We randomised 250 patients, a 2:1 randomisation, and essentially what we showed was a significant delay in disease free survival, a hazard ratio of 0.64. We also showed in that curve that if you were ctDNA positive almost all of the placebo patients went on to relapse.
The second thing we showed was significant benefit in overall survival with a hazard ratio of 0.59, curves going apart and staying apart nicely in this really high risk population. We showed that atezolizumab was associated with a ctDNA clearance in about 25% of patients, underpinning the biology. We showed atezolizumab had a predictable adverse event profile – we know a lot about that already. It’s a year, only a year, of adjuvant therapy as is standard.
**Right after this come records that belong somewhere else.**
(** C5 (as amended).  [add_item] builds a record that holds exactly the
    fields it was given, appends it at the end of the collection and
    returns it; reading a field of the returned record succeeds exactly
    when the field was supplied, and raises [KeyError] otherwise. *)
Theorem add_item_appends (self : MetadataList) (data : dict) :
  fst (add_item self data) = self ++ [Some (snd (add_item self data))] /\
  last (fst (add_item self data)) = Some (Some (snd (add_item self data))) /\
  length (fst (add_item self data)) = S (length self) /\
  snd (add_item self data) = data /\
  (forall k v, getitem (snd (add_item self data)) k = Ok v <->
               data !! k = Some v) /\
  (forall k, getitem (snd (add_item self data)) k = Raise (KeyError k) <->
             data !! k = None).
Proof.
  unfold add_item, Metadata, getitem. cbn [fst snd]. split_and!.
  - done.
  - by rewrite last_snoc.
  - rewrite length_app. simpl. lia.
  - done.
  - intros k v. destruct (data !! k); split; congruence.
  - intros k. destruct (data !! k); split; congruence.
Qed.

(** C7 (as stated) fails: a non-empty record without the searched field
    makes the lookup raise [KeyError] instead of answering "not found". *)
Lemma get_item_raises :
  get_item (fst (add_item [] (<[Some "title" := VStr "T"]> ∅)))
           (Some "filepath") (VStr "x.mp3")
  = Raise (KeyError (Some "filepath")).
Proof. by vm_compute. Qed.
(** * thriftpy/parser/parser.py: the IDL parser's semantic actions

    A shallow embedding of [src/thriftpy/parser/parser.py] and the properties
    of its schema model.

    Conventions of the embedding.
    - The language is Python 3: the built-in [map] returns an iterator that
      does no work until it is consumed, [bool] is a subclass of [int], and a
      dict iterates in insertion order.
    - Mutable Python objects (list, set, dict, struct instance) live in a heap
      and are denoted by references, so that aliasing and in-place updates are
      visible.
    - The tokenizer and the LALR driver are external (ply); the input of the
      embedding is the derivation tree of a file, and the actions run in
      reduction order (left to right, children before parents).
    - Exceptions are values of [exn]; a computation returns its result or the
      exception together with the state reached when it was raised.
    - Attribute lookup finds the names that the parser binds ([setattr] on a
      module or a class, the class attributes set by the builders); every
      other attribute of an object (those of [object], [type], [int], [str]
      and of the module type, and the integer codes of [TType]) comes from
      the Python environment, which is a parameter [python_objects] of the
      development: the properties hold for every such environment. *)

From Stdlib Require Import ZArith Ascii String.
From stdpp Require Import base list strings gmap.

Local Open Scope string_scope.
Local Open Scope list_scope.
Local Open Scope Z_scope.

(** ** Python values and the heap *)

Abbreviation loc := nat.

Inductive value : Type :=
| VNone
| VBool (b : bool)
| VInt (n : Z)
| VFloat (m e : Z)          (* the double m * 2^e *)
| VStr (s : string)
| VRef (l : loc)            (* a list, set, dict or struct instance *)
| VObj (qualname : string). (* a class, module or type-tag object *)

Inductive obj : Type :=
| OList (items : list value)
| OSet (items : list value)
| ODict (entries : list (value * value))
| OInst (cid : nat) (attrs : list (string * value)).

Arguments VRef l%_nat_scope.
Arguments OInst cid%_nat_scope attrs%_list_scope.

Abbreviation heap := (list obj).

(** ** Exceptions *)

Inductive parser_error : Type :=
| TypeErrorForConstant (name : string)
| TypeErrorForField (name : string)
| NoEnumValueOrConstant (path : string)
| NoTypeFound (path : string)
| CantFindService (path name : string)
| CantExtend (path : string)
| FieldRequired (key tname : string)
| NoFieldNamed (key : value) (tname : string)
| NoNamedValue (ename : string) (v : value)
| PathSuffix
| ModuleSuffix.

Inductive exn : Type :=
| AssertionError
| TypeError (what : string)
| ThriftParserError (e : parser_error)
| IOError (path : string)
| IndexError
| KeyError (key : value)
| RecursionError.

Inductive res (A : Type) : Type :=
| Ok (a : A)
| Raise (e : exn).
Arguments Ok {A} a.
Arguments Raise {A} e.

(** State and exception monad; the state survives a raise. *)
Definition SE (S A : Type) : Type := S -> res A * S.

Definition ret {S A} (a : A) : SE S A := fun s => (Ok a, s).
Definition raise {S A} (e : exn) : SE S A := fun s => (Raise e, s).
Definition bind {S A B} (m : SE S A) (k : A -> SE S B) : SE S B :=
  fun s => match m s with
           | (Ok a, s') => k a s'
           | (Raise e, s') => (Raise e, s')
           end.
Definition get {S} : SE S S := fun s => (Ok s, s).
Definition lift_res {S A} (r : res A) : SE S A := fun s => (r, s).

Declare Scope se_scope.
Delimit Scope se_scope with se.
Notation "x <- m ;; k" := (bind m (fun x => k))
  (at level 100, m at next level, right associativity) : se_scope.
Notation "m ;;; k" := (bind m (fun _ => k))
  (at level 100, right associativity) : se_scope.
Local Open Scope se_scope.

(** [assert c] *)
Definition py_assert {S} (c : bool) : SE S unit :=
  if c then ret tt else raise AssertionError.

(** [for x in l: body(x)] over a list of already computed items. *)
Fixpoint for_each {S A} (l : list A) (body : A -> SE S unit) : SE S unit :=
  match l with
  | [] => ret tt
  | x :: l' => body x ;;; for_each l' body
  end.

Definition M (A : Type) : Type := SE heap A.

Definition alloc (o : obj) : M loc :=
  fun h => (Ok (List.length h), h ++ [o]).

(** ** Python equality and hashing on the values a literal can hold *)

Definition num_of (v : value) : option (Z * Z) :=
  match v with
  | VBool b => Some (if b then 1 else 0, 0)
  | VInt n => Some (n, 0)
  | VFloat m e => Some (m, e)
  | _ => None
  end.

(** m1 * 2^e1 = m2 * 2^e2, compared exactly as Python does. *)
Definition dyadic_eqb (a b : Z * Z) : bool :=
  let e := Z.min a.2 b.2 in
  (a.1 * 2 ^ (a.2 - e) =? b.1 * 2 ^ (b.2 - e)).

Definition py_eq (a b : value) : bool :=
  match num_of a, num_of b with
  | Some x, Some y => dyadic_eqb x y
  | Some _, None | None, Some _ => false
  | None, None =>
      match a, b with
      | VNone, VNone => true
      | VStr s, VStr s' => String.eqb s s'
      | VRef l, VRef l' => Nat.eqb l l'
      | VObj q, VObj q' => String.eqb q q'
      | _, _ => false
      end
  end.

(** list, set and dict are unhashable; everything else hashes. *)
Definition hashable (h : heap) (v : value) : bool :=
  match v with
  | VRef l => match h !! l with
              | Some (OInst _ _) => true
              | _ => false
              end
  | _ => true
  end.

(** Insertion-ordered dict with unique keys, as an association list. *)
Section assoc.
Context {K V : Type} (eqb : K -> K -> bool).

Fixpoint dict_get (d : list (K * V)) (k : K) : option V :=
  match d with
  | [] => None
  | (k', v) :: d' => if eqb k' k then Some v else dict_get d' k
  end.

(** [d[k] = v]: overwrite in place, or append a new entry. *)
Fixpoint dict_set (d : list (K * V)) (k : K) (v : V) : list (K * V) :=
  match d with
  | [] => [(k, v)]
  | (k', v') :: d' =>
      if eqb k' k then (k', v) :: d' else (k', v') :: dict_set d' k v
  end.

Definition dict_has (d : list (K * V)) (k : K) : bool :=
  match dict_get d k with Some _ => true | None => false end.
End assoc.

(** [set(items)] and [x in s] on a set kept as a list of distinct values. *)
Definition set_has (s : list value) (x : value) : bool :=
  existsb (py_eq x) s.
Definition set_add (s : list value) (x : value) : list value :=
  if set_has s x then s else s ++ [x].
Definition set_of_list (items : list value) : list value :=
  fold_left set_add items [].

(** ** isinstance *)

Definition isinstance_bool (v : value) : bool :=
  match v with VBool _ => true | _ => false end.
(** [bool] is a subclass of [int]. *)
Definition isinstance_int (v : value) : bool :=
  match v with VInt _ | VBool _ => true | _ => false end.
Definition isinstance_float (v : value) : bool :=
  match v with VFloat _ _ => true | _ => false end.
Definition isinstance_str (v : value) : bool :=
  match v with VStr _ => true | _ => false end.

Definition obj_of (h : heap) (v : value) : option obj :=
  match v with VRef l => h !! l | _ => None end.

Definition isinstance_list (h : heap) (v : value) : bool :=
  match obj_of h v with Some (OList _) => true | _ => false end.
Definition isinstance_set (h : heap) (v : value) : bool :=
  match obj_of h v with Some (OSet _) => true | _ => false end.
Definition isinstance_dict (h : heap) (v : value) : bool :=
  match obj_of h v with Some (ODict _) => true | _ => false end.
Definition isinstance_cls (h : heap) (v : value) (cid : nat) : bool :=
  match obj_of h v with Some (OInst c _) => Nat.eqb c cid | _ => false end.

(** ** Type tags and class descriptors

    A type tag is one of the [TType] codes, or a pair [(code, argument)]:
    [(LIST, e)], [(SET, e)], [(MAP, (k, v))], [(I32, enum class)] and
    [(STRUCT, struct class)].  The numeric codes live in [thrift.py]; the
    parser only compares them for equality, so a closed variant stands for
    them.  [TOther] is what [ref_type] yields when the path names something
    that is no type (a module, a service class, a constant): an object that
    equals no code and cannot be indexed; an integer constant that equals
    the code of a base type is that code, and is the tag of that type. *)

Inductive base_type : Type :=
| BOOL | BYTE | I16 | I32 | I64 | DOUBLE | STRING | BINARY.

Inductive base_cls : Type := TPayload | TException.

(** The class built by [_make_enum]: the set that the first loop stores as
    [_named_values], and the members set by [setattr(cls, key, val)], in
    the order of the assignments.  The members are set after the set, on
    the same class: a member called [_named_values] replaces the set as
    the attribute of that name (see [__cast_enum]). *)
Record enum_cls : Type := EnumCls {
  en_module : string;
  en_name : string;
  _named_values : gset Z;
  en_members : list (string * Z)
}.

(** [getattr(cls, key)] for a member of an enum class: the last [setattr]
    wins. *)
Definition enum_getattr (c : enum_cls) (key : string) : option Z :=
  dict_get String.eqb (rev (en_members c)) key.
(** The [try] block of [airdropWithRetry]. *)
Definition airdropAttempt (publicKey : address) (amount : Z)
    (retries maxRetries : nat) : prog signature :=
  console Log (attemptLine amount retries maxRetries);;
  signature ← await (RequestAirdrop publicKey amount) id;
  confirmed ← pollConfirmation signature maxPolls;
  (if (confirmed : bool) then Ret tt else Throw confirmationTimeout);;
  console Log successLine;;
  Ret signature.

(** [error.message?.includes(..) || error.message?.includes(..)] *)
Definition isRateLimited (e : error) : bool :=
  match message e with
  | Some m => rateLimited m
  | None => false
  end.

(** The loop, as in [Raw.airdropLoop], with the guarded classifier. *)
Fixpoint airdropLoop (publicKey : address) (amount : Z) (maxRetries : nat)
    (fuel retries : nat) : prog (option signature) :=
  match fuel with
  | O => Ret None
  | S fuel' =>
      try_catch
        (signature ← airdropAttempt publicKey amount retries maxRetries;
         Ret (Some signature))
        (fun error =>
           let retries := S retries in
           if isRateLimited error then
             console Warn (backoffLine retries);;
             sleep (waitTime retries);;
             airdropLoop publicKey amount maxRetries fuel' retries
           else if (maxRetries <=? retries)%nat then
             console Err exhaustedLine;;
             Throw error
           else
             console Warn (retryLine error);;
             airdropLoop publicKey amount maxRetries fuel' retries)
  end.

Definition airdropWithRetry (publicKey : address) (amount : Z)
    (maxRetries : nat) : prog (option signature) :=
  airdropLoop publicKey amount maxRetries maxRetries 0.


(** [getTokenBalance(rpc, tokenAccountAddress)] *)
Definition getTokenBalance (tokenAccountAddress : address) : prog Z :=
  try_catch
    (response ← await (GetTokenAccountBalance tokenAccountAddress) id;
     match response with
     | Some value =>
         match BigInt (amountString value) with
         | inr z => Ret z
         | inl e => Throw e
         end
     | None => Ret 0
     end)
    (fun _ => Ret 0).

(** [accountInfo.value !== null] *)
Definition notNull (v : accountValue) : bool :=
  match v with
  | JsNull => false
  | JsUndefined => true
  | AccountData _ _ => true
  end.

(** [accountExists(rpc, address)] *)
Definition accountExists (a : address) : prog bool :=
  try_catch
    (accountInfo ← await (GetAccountInfo a) id;
     Ret (notNull accountInfo))
    (fun _ => Ret false).

Definition blockhashExpired : error :=
  Error "Blockhash expired — transaction lifetime exceeded".

(** [sendAndConfirmTransaction(sendAndConfirmFn, instructions, feePayer,
    additionalSigners)].  The signers are taken from the message; the last
    parameter is not used by the body. *)
Definition sendAndConfirmTransaction (instructions : list instruction)
    (feePayer : address) (additionalSigners : list address)
  : prog signature :=
  latestBlockhash ← await GetLatestBlockhash id;
  let finalMessage := mkMessage 0 feePayer latestBlockhash instructions in
  signedTx ← await (SignTransaction finalMessage) id;
  try_catch
    (await (SendAndConfirm signedTx "confirmed") id;;
     Ret (txSignature signedTx))
    (fun e =>
       if isSolanaError e SOLANA_ERROR__BLOCK_HEIGHT_EXCEEDED then
         Throw blockhashExpired
       else Throw e).

(** [convertHttpToWebSocketUrl(httpUrl)] *)
Definition convertHttpToWebSocketUrl (httpUrl : string) : string :=
  if String.prefix "https://" httpUrl then
    replace "https://" "wss://" httpUrl
  else if String.prefix "http://" httpUrl then
    if includes "localhost:8899" httpUrl || includes "127.0.0.1:8899" httpUrl
    then replace ":8899" ":8900" (replace "http://" "ws://" httpUrl)
    else replace "http://" "ws://" httpUrl
  else if String.prefix "wss://" httpUrl || String.prefix "ws://" httpUrl
  then httpUrl
  else String.append "wss://" httpUrl.

Section Script.

(** [RPC_ENDPOINT] and [PAYER_KEYPAIR_PATH] of [config.ts], read from the
    environment, and the derivation of an associated token account's
    address from mint and owner ([findAssociatedTokenPda] with the token
    program's address; [getCreateAssociatedTokenInstructionAsync] derives
    the same address). *)
Variables (RPC_ENDPOINT PAYER_KEYPAIR_PATH : string).
Variable findAssociatedTokenPda : address -> address -> address.

(** [loadKeypairSigner(path)]: read the file, parse it, build the signer;
    the signer is known by its address. *)
Definition loadKeypairSigner (path : string) : prog address :=
  await (ReadKeypairFile path) id.

(** The funding step of [main]: the body of [if (balance < 0.01 * 1e9)]. *)
Definition fundPayer (payer : address) : prog unit :=
  console Log [Txt "❌ 余额不足，请先充值 SOL"];;
  try_catch
    (airdropWithRetry payer (10 * 1000000000) 3;;
     newBalance ← await (GetBalance payer) id;
     console Log
       [Txt "💰 空投后余额: "; Quot newBalance 1000000000;
        Txt (" SOL" +:+ nl)];;
     if newBalance <? fundingThreshold
     then Throw (Error "空投后余额仍然不足")
     else Ret tt)
    (fun error =>
       consoleAll Err (fundingFailedLines error payer);;
       Exit 1).
(** X12.  The handshake through the service and the messages after it.
    On a platform that imports the public keys it generates, where
    Diffie-Hellman agrees and AES-GCM opens what it sealed: when the
    initiator's [startConversation] runs on the bundle of the responder's
    identity key, signed prekey and optional one-time prekey, and the
    responder's [acceptConversation] on the initiator's identity and
    ephemeral keys, both register a session, and every message of a
    conversation in which the two take turns, the initiator first, is
    decrypted by the other session. *)
Theorem handshake_then_turns_round_trip `{CP : CryptoPrimitives}
    (Haead : aead_correct) (Hdh : dh_agreement) (Himport : imports_generated_keys)
    (kA kB : KeyManagementService) (ikA ikB spkB : CryptoKeyPair) (opkB : option CryptoKeyPair)
    (fetchKeyBundle : string -> KeyBundle) (fetchIdentityKey : string -> ArrayBuffer)
    (nowA nowB : Z) (idA idB recipientUserId senderUserId signedPreKeyId : string)
    (oneTimePreKeyId : option string) (ephemeralSeed ratchetSeed signature : ArrayBuffer)
    (ms : list Send) :
  wf_pair ikA -> wf_pair ikB -> wf_pair spkB -> from_option wf_pair True opkB ->
  identityKeyPair kA = Some ikA ->
  identityKeyPair kB = Some ikB ->
  preKeys kB !! signedPreKeyId = Some spkB ->
  found_oneTimePreKey kB oneTimePreKeyId = opkB ->
  fetchKeyBundle recipientUserId =
    {| kb_identityKey := publicPoint ikB; kb_signedPreKey := publicPoint spkB;
       kb_signedPreKeySignature := signature; kb_oneTimePreKey := publicPoint <$> opkB |} ->
  fetchIdentityKey senderUserId = publicPoint ikA ->
  alternating Alice ms ->
  exists kA' kB' sessionA sessionB,
    startConversation fetchKeyBundle nowA idA ephemeralSeed ratchetSeed recipientUserId kA
      = (Ok idA, kA') /\
    acceptConversation fetchIdentityKey nowB idB senderUserId (publicOf ephemeralSeed)
      signedPreKeyId oneTimePreKeyId kB = (Ok idB, kB') /\
    sessions kA' !! idA = Some sessionA /\
    sessions kB' !! idB = Some sessionB /\
    outcomes ms (ratchet sessionA, ratchet sessionB) =
      (fun m => Ok (TextDecoder_decode (TextEncoder_encode (text m)))) <$> ms.
Proof.
  intros HikA HikB HspkB HopkB HidA HidB Hspk Hopk Hbundle Hfetch Halt.
  assert (Hacc : forall kp, wf_pair kp -> import_accepted X25519_usages (publicPoint kp) = true)
    by (intros kp ->; apply Himport).
  destruct (x3dh_secrets_agree_where_imported Hdh ikA (generateKeyPair ephemeralSeed) ikB spkB opkB
              kB fetchIdentityKey nowB idB senderUserId signedPreKeyId oneTimePreKeyId signature)
    as (Hx & kB' & Haccept & HsessB);
    try assumption; try reflexivity; try (apply Hacc; assumption).
  { apply Himport. }
  { destruct opkB as [o|]; [apply Hacc; exact HopkB | exact I]. }
  cbn [publicPoint generateKeyPair] in Hx, Haccept, HsessB.
  set (secret := responder_secret ikB spkB opkB (publicPoint ikA) (publicOf ephemeralSeed)) in *.
  destruct (initializeAlice_accepted ratchetSeed secret (publicPoint spkB) (Hacc spkB HspkB))
    as [alice Halice].
  eexists. exists kB'. eexists. eexists.
  split.
  { apply (startConversation_accepted fetchKeyBundle nowA idA ephemeralSeed ratchetSeed
             recipientUserId kA ikA secret alice HidA); rewrite Hbundle; cbn [kb_identityKey
             kb_signedPreKey kb_signedPreKeySignature kb_oneTimePreKey]; assumption. }
  split; [exact Haccept|].
  split; [cbn [sessions set_sessions]; apply lookup_insert_eq|].
  split; [exact HsessB|]. cbn [ratchet].
  apply (alternating_outcomes Haead Hdh Himport ms Alice); [exact Halt|].
  apply (initial_turn Hdh secret spkB ratchetSeed alice HspkB Halice).
Qed.
Lemma countdown_completes_once_witness :
  (run (Start 5 :: [Elapse; Pause; Elapse; Resume; AddTime 1; Elapse])
     new).2 = [Tick 4; Tick 4]
  ∧ 0 ≤ timeLeft
          (run (Start 5 :: [Elapse; Pause; Elapse; Resume; AddTime 1; Elapse])
             new).1
  ∧ run (Start 5 :: replicate 5 Elapse ++ replicate 3 Elapse) new
    = ({| interval := false; timeLeft := 0; isPaused := false |},
       [Tick 4; Tick 3; Tick 2; Tick 1; Tick 0; Complete]).
Proof.
  split; [reflexivity|].
  pose proof (countdown_completes_once 5
                [Elapse; Pause; Elapse; Resume; AddTime 1; Elapse] new
                eq_refl) as H.
  cbv zeta in H. destruct H as (_ & _ & _ & Hnonneg & Halone).
  split.
  - destruct (Hnonneg ltac:(lia) eq_refl) as [Hleft _]. exact Hleft.
  - apply Halone. lia.
Defined.

End Countdown.

(** ** Loading the dictionary *)

Section Load.

Import Dictionary.

(** C1, as stated, fails: with nothing cached and the network down,
    the promise returned by [load] is rejected with the network error,
    although the fallback list is installed. *)
Lemma load_offline_rejects :
  (_loadFromCache (nowAtCacheCheck offline) (new None)).1 = None
  ∧ (_loadFromNetwork offline (new None)).1
    = inl (TransportError "Failed to fetch")
  ∧ (load offline (new None)).1
    = Rejected (TransportError "Failed to fetch")
  ∧ (load offline (new None)).1 ≠ Fulfilled.
Proof. split_and!; [reflexivity..|discriminate]. Qed.

Lemma logged_log entry d : log (logged entry d) = log d ++ [entry].
Proof. reflexivity. Qed.

(** A failed network load leaves the word set and the flag alone. *)
Lemma _loadFromNetwork_failure (e : env) (d d' : t) (err : error) :
  _loadFromNetwork e d = (inl err, d') →
  d' = logged (WarnNetworkFailed err) (logged DebugLoadingFromNetwork d).
Proof.
  unfold _loadFromNetwork. intros H.
  destruct (response e) as [message|ok status [message|text]];
    [| destruct ok; simpl in H ..]; by simplify_eq.
Qed.

(** The cache check never throws: it yields a set or [null]. *)
Lemma _loadFromCache_miss (now : Z) (d d' : t) :
  _loadFromCache now d = (None, d') →
  words d' = words d ∧ isLoaded d' = isLoaded d
  ∧ loadPromise d' = loadPromise d.
Proof.
  unfold _loadFromCache. intros H.
  destruct (storage d) as [[ws ts]|]; [|by simplify_eq].
  simpl in H.
  destruct ws as [| |l]; [by simplify_eq|..];
    destruct (ts =? 0); try (by simplify_eq);
    destruct (now - ts <? GAME_CONFIG.DICTIONARY_MAX_AGE);
    by simplify_eq.
Qed.
(** The body of [journalEntries.forEach]: an entry without a date, or
    with an empty one, is skipped; otherwise it is pushed onto the array of
    its date, which is created on first use.  When the date is a name that
    every object inherits, [entriesByDate[entry.date]] is already truthy, no
    array is created, and [push] is called on something that has none: the
    component throws, which is [None] here. *)
Definition group_entry (entriesByDate : Obj (list Note)) (e : Note)
  : option (Obj (list Note)) :=
  match date (entry e) with
  | None => Some entriesByDate
  | Some d =>
      if String.eqb d "" then Some entriesByDate
      else
        match own entriesByDate d with
        | Some _ => Some (update_own entriesByDate d (fun notes => notes ++ [e]))
        | None =>
            if inherited d then None
            else Some (entriesByDate ++ [(d, [e])])
        end
  end.

Definition entriesByDate (journalEntries : list Note) : option (Obj (list Note)) :=
  fold_left (fun acc e => acc ≫= fun o => group_entry o e) journalEntries (Some []).

(** [entriesByDate[cell.date] || []]; an inherited member is not a list of
    notes ([None]). *)
Definition cell_entries (entriesByDate : Obj (list Note)) (cell_date : string)
  : option (list Note) :=
  match own entriesByDate cell_date with
  | Some notes => Some notes
  | None => if inherited cell_date then None else Some []
  end.

(** [forecastByDate] of [App.tsx]: [map[day.date] = day] for every summary
    with a date.  An assignment to ["__proto__"] does not create a property
    but replaces the prototype of the map; the map is then no longer a
    plain one ([None]). *)
Definition set_own {V} (o : Obj V) (k : string) (v : V) : Obj V :=
  match own o k with
  | Some _ => update_own o k (fun _ => v)
  | None => o ++ [(k, v)]
  end.

Definition forecastByDate {Temp} (forecast : list (Weather.WeatherSummary Temp))
  : option (Obj (Weather.WeatherSummary Temp)) :=
  fold_left (fun acc day =>
               acc ≫= fun map =>
                 if String.eqb (Weather.date day) "" then Some map
                 else if String.eqb (Weather.date day) "__proto__" then None
                 else Some (set_own map (Weather.date day) day))
            forecast (Some []).

(** [cell.date ? forecastByDate[cell.date] : undefined]: the summary or
    [undefined] ([Some None]); an inherited member is no summary
    ([None]). *)
Definition cell_weather {Temp} (map : Obj (Weather.WeatherSummary Temp))
    (cell_date : string) : option (option (Weather.WeatherSummary Temp)) :=
  if String.eqb cell_date "" then Some None
  else
    match own map cell_date with
    | Some day => Some (Some day)
    | None => if inherited cell_date then None else Some None
    end.

(** The summaries of [forecast] dated [d], in their order. *)
Definition dated_summaries {Temp} (d : string)
    (forecast : list (Weather.WeatherSummary Temp)) : list (Weather.WeatherSummary Temp) :=
  List.filter (fun day => String.eqb (Weather.date day) d) forecast.

End DayCells.

(** ** Dates read and written through local time

    [new Date(year, monthIndex, day)] is local midnight of a day, and
    [getFullYear], [getMonth], [getDate] and [getDay] read a date in local
    time again; with a fixed offset from UTC the offset cancels, so a date
    is represented here by the number of its local day, counted from
    1 January 1970.  The definitions are those of ECMAScript: [MakeDay]
    with a month index that may leave 0..11, [YearFromTime],
    [MonthFromTime], [DateFromTime] and [WeekDay]. *)

Module LocalDate.
Import Js.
We also tracked that negative population that remained negative and we showed that they had a really good outcome. They don’t seem to be in a significant harm’s way associated with dying of urothelial cancer. Remember, this is a population with a median age of 70 years old so it’s a population where we feel overall at this point, with the results of this trial and the results of the previous trial, IMvigor010, where we showed a very similar thing in the exploratory analysis. In that trial we also showed ctDNA positive patients who received atezolizumab versus best supportive care had a significant reduction in the risk of death. We also showed in those ctDNA negative patients they had a good outcome and atezolizumab didn’t help.
So this is the prospective study to confirm those findings. I think it does underpin this as a biomarker that we can use post-cystectomy to decide which patients should start immune checkpoint inhibition, specifically atezolizumab.